No, you can’t

During the first few days after my diagnosis, a thought kept nagging me: I did this to myself. I fucking did this. The reality is no, Leah, you can’t give yourself cancer. Also, you can’t will yourself to win the lottery. Darn it. Cancer happens every day to unsuspecting people of all walks of life. Instead of trying to grasp at why-why-why (smoking and coal mining and other environmental hazards excluded), we need to figure out how to get rid of it.

The nine months leading up to my diagnosis were the most stressful months I have ever had. We were renovating a building to start a new business and trying to figure out how to deal with the very needy business that we already had. We were working 10-12 hours a day, seven days a week, there were no breaks, no downtime, no vacation. I am basically a one-woman wrecking and rebuilding crew.

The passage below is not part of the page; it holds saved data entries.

(** ** Headers *)

Definition demo_header (n hash : Z) : BlockHeader :=
  mkBlockHeader hash (hash - 1) n (mkGasPricePerToken 1 2) (mkGasPricePerToken 3 4) 5 6 7
    L1DataAvailabilityMode_Blob None None None None (Some 1) 0 0 [48; 46; 49; 51].

Definition demo_headers : StorageTxn := after (append_header 0 (demo_header 0 100)) demo0.

Lemma demo_headers_rel : header_rel demo_headers [(demo_header 0 100, None)].
Proof.
  destruct (append_refines demo0 [] 0 (demo_header 0 100)) as (t' & Hrun & Hr & _).
  - by apply header_rel_empty.
  - constructor.
  - done.
  - unfold demo_headers, after. unfold run_header_op in Hrun.
    apply bind_Done in Hrun as (t1 & u & Hrun & Hret). rewrite Hrun. unfold ret in Hret. simplify_eq. done.
Qed.

Lemma header_writers_refine_witness :
  refines_header (HeaderOp_Append 1 (demo_header 1 101)) demo_headers [(demo_header 0 100, None)] /\
  refines_header (HeaderOp_Revert 0) demo_headers [(demo_header 0 100, None)].
Proof.
  split; apply header_writers_refine; try exact demo_headers_rel; try (vm_compute; done);
    refine (bool_decide_unpack _ _); vm_compute; exact I.
Defined.

Lemma header_readers_refine_witness :
  get_header_marker demo_headers = Done demo_headers 1 /\
  get_block_header 0 demo_headers = Done demo_headers (Some (demo_header 0 100)) /\
  get_starknet_version 0 demo_headers = Done demo_headers (Some [48; 46; 49; 51]) /\
  get_block_signature 0 demo_headers = Done demo_headers None /\
  forall h n, get_block_number_by_hash h demo_headers = Done demo_headers (Some n) <->
    (hash_of <$> lookup_z [(demo_header 0 100, None)] n) = Some h.
Proof.
  apply (header_readers_refine demo_headers [(demo_header 0 100, None)] 0).
  - exact demo_headers_rel.
  - refine (bool_decide_unpack _ _). vm_compute. exact I.
  - lia.
Defined.

(** ** Bodies *)

Definition demo_output : TransactionOutput :=
  TransactionOutput_L1Handler (mkL1HandlerTransactionOutput 0 [] [mkEvent 7 (mkEventContent [1] [2])]
    TransactionExecutionStatus_Succeeded (mkExecutionResources 1 ∅ 0 (mkGasVector 0 0) (mkGasVector 0 0))).

Definition demo_transaction : Transaction := Transaction_L1Handler (mkL1HandlerTransaction 0 1 7 3 [4]).

Definition demo_body (hash : Z) : BlockBody := mkBlockBody [demo_transaction] [demo_output] [hash].

Definition demo_bodies : StorageTxn := after (append_body 0 (demo_body 20)) demo0.

Lemma demo_body_well_formed hash : well_formed_body (demo_body hash).
Proof. done. Qed.

Lemma demo_body_has_room t hash : has_room t (demo_body hash).
Proof. split; [by repeat constructor|]. split; by eexists. Qed.

Lemma demo_body_storable : body_rel demo0 [].
Proof. by apply body_rel_empty. Qed.

Lemma demo_bodies_rel : body_rel demo_bodies [body_items (demo_body 20)].
Proof.
  pose proof (append_body_rel demo0 [] 0 (demo_body 20) demo_body_storable (NoDup_nil_2) eq_refl
    (demo_body_well_formed 20) (demo_body_has_room _ 20)) as Hrun.
  unfold append_body_spec in Hrun. cbn [negb Z.eqb] in Hrun. rewrite decide_True in Hrun.
  - destruct Hrun as (t' & Hrun & Hr & _). unfold demo_bodies, after. by rewrite Hrun.
  - refine (bool_decide_unpack _ _). vm_compute. exact I.
Qed.

Lemma demo_bodies_NoDup : NoDup (chain_hashes [body_items (demo_body 20)]).
Proof. refine (bool_decide_unpack _ _). vm_compute. exact I. Qed.

Lemma append_body_refines_witness :
  exists t', append_body 1 (demo_body 21) demo_bodies = Done t' tt /\
    body_rel t' [body_items (demo_body 20); body_items (demo_body 21)].
Proof.
  pose proof (append_body_refines demo_bodies [body_items (demo_body 20)] 1 (demo_body 21) demo_bodies_rel
    demo_bodies_NoDup eq_refl (demo_body_well_formed 21) (demo_body_has_room _ 21)) as Hrun.
  unfold append_body_spec in Hrun. cbn [negb] in Hrun. rewrite decide_True in Hrun.
  - destruct Hrun as (t' & Hrun & Hr & _). exists t'. split; [exact Hrun|exact Hr].
  - refine (bool_decide_unpack _ _). vm_compute. exact I.
Defined.

Lemma revert_body_refines_witness :
  exists t', revert_body 0 demo_bodies = Done t' (Some ([demo_transaction], [demo_output], [20])) /\ body_rel t' [].
Proof.
  destruct (revert_body_refines demo_bodies [body_items (demo_body 20)] 0 demo_bodies_rel demo_bodies_NoDup
    eq_refl ltac:(lia)) as (t' & Hrun & Hr & _).
  exists t'. split; [exact Hrun|exact Hr].
Defined.

Lemma body_readers_refine_witness :
  get_block_transactions 0 demo_bodies = Done demo_bodies (Some [demo_transaction]) /\
  get_transaction_idx_by_hash 20 demo_bodies = Done demo_bodies (Some (0, 0)).
Proof.
  destruct (body_readers_refine demo_bodies [body_items (demo_body 20)] 0 0 20 demo_bodies_rel ltac:(lia))
    as (H1 & _ & _ & _ & _ & _ & _ & H2).
  - intros body ->%list_elem_of_singleton. reflexivity.
  - split; [exact H1|by apply H2].
Defined.

(** ** State diffs *)

(** A contract is deployed with a class, and a cell and a nonce are written. *)
Definition demo_diff0 : ThinStateDiff := mkThinStateDiff [(1, 50)] [(1, [(10, 11)])] [] [] [(1, 1)] [].
(** The cell changes and a class is declared. *)
Definition demo_diff1 : ThinStateDiff := mkThinStateDiff [] [(1, [(10, 12)])] [(60, 61)] [] [] [].

Lemma state_rel_demo0 : state_rel demo0 [].
Proof.
  assert (Hl : forall b, lookup_z ([] : list ThinStateDiff) b = None) by (intros b; unfold lookup_z; by case_cmp).
  split; [done|split; vm_compute; discriminate|vm_compute; discriminate| |by intros; rewrite Hl..|].
  - intros b. by rewrite Hl.
  - intros b d h Hb. by rewrite Hl in Hb.
Qed.

Lemma class_rel_demo0 : class_rel demo0.
Proof. split; [split_and!; vm_compute; discriminate|done..]. Qed.

Ltac solve_NoDup := refine (bool_decide_unpack _ _); vm_compute; exact I.

Lemma demo_diff0_ok : diff_ok demo_diff0.
Proof. split; [solve_NoDup..| |]; [|solve_NoDup]. set_solver. Qed.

That sucks for me because I know how to do too much. There is such a thing as knowing how to do too much because how can I possibly delegate when someone asks, “how can I help?” Sure, can you put in this tile floor? Re-wire a bunch of lights? Plumb some drain lines? Build this wall? Build a bathroom? Trim out this room? Build kitchen cabinets from this old flooring? Sister a few joists in the basement? Install a hot water heater? Install a furnace? Not a lot of people come with these skill sets. Except me.  -sigh-

Two months ago I realized I had a bald spot. A goddamn bald spot! Women aren’t supposed to have bald spots! I went to the dermatologist and she told me that women are more likely to get alopecia than men and that it’s usually caused by stress. Your scalp basically squeezes the hairs right out of your scalp in a tidy, little round pattern. I was pretty agitated about it and very irritated with myself and my stress level. I made my hair fall out!  WTF?! Then cancer happened and I realized that I am not some all powerful being with utter control over the approximate 37 trillion cells in my body. I can’t give myself cancer or make my bald spot grow in more quickly. Don’t get me wrong, continuous stress is not good for me or anyone else. But I’m going way too far when I try to blame cancer on stress.

There are so many things that need to happen for cancer to form in our bodies. Me thinking that I or anyone else could cause their own cancer is naive, hurtful and an insult to every person who as ever gotten gravely ill; children, elderly people, happy, healthy people, angry people and everyone in between. Unfortunately, we’re aren’t full of magic or we’d all be lottery winners by now.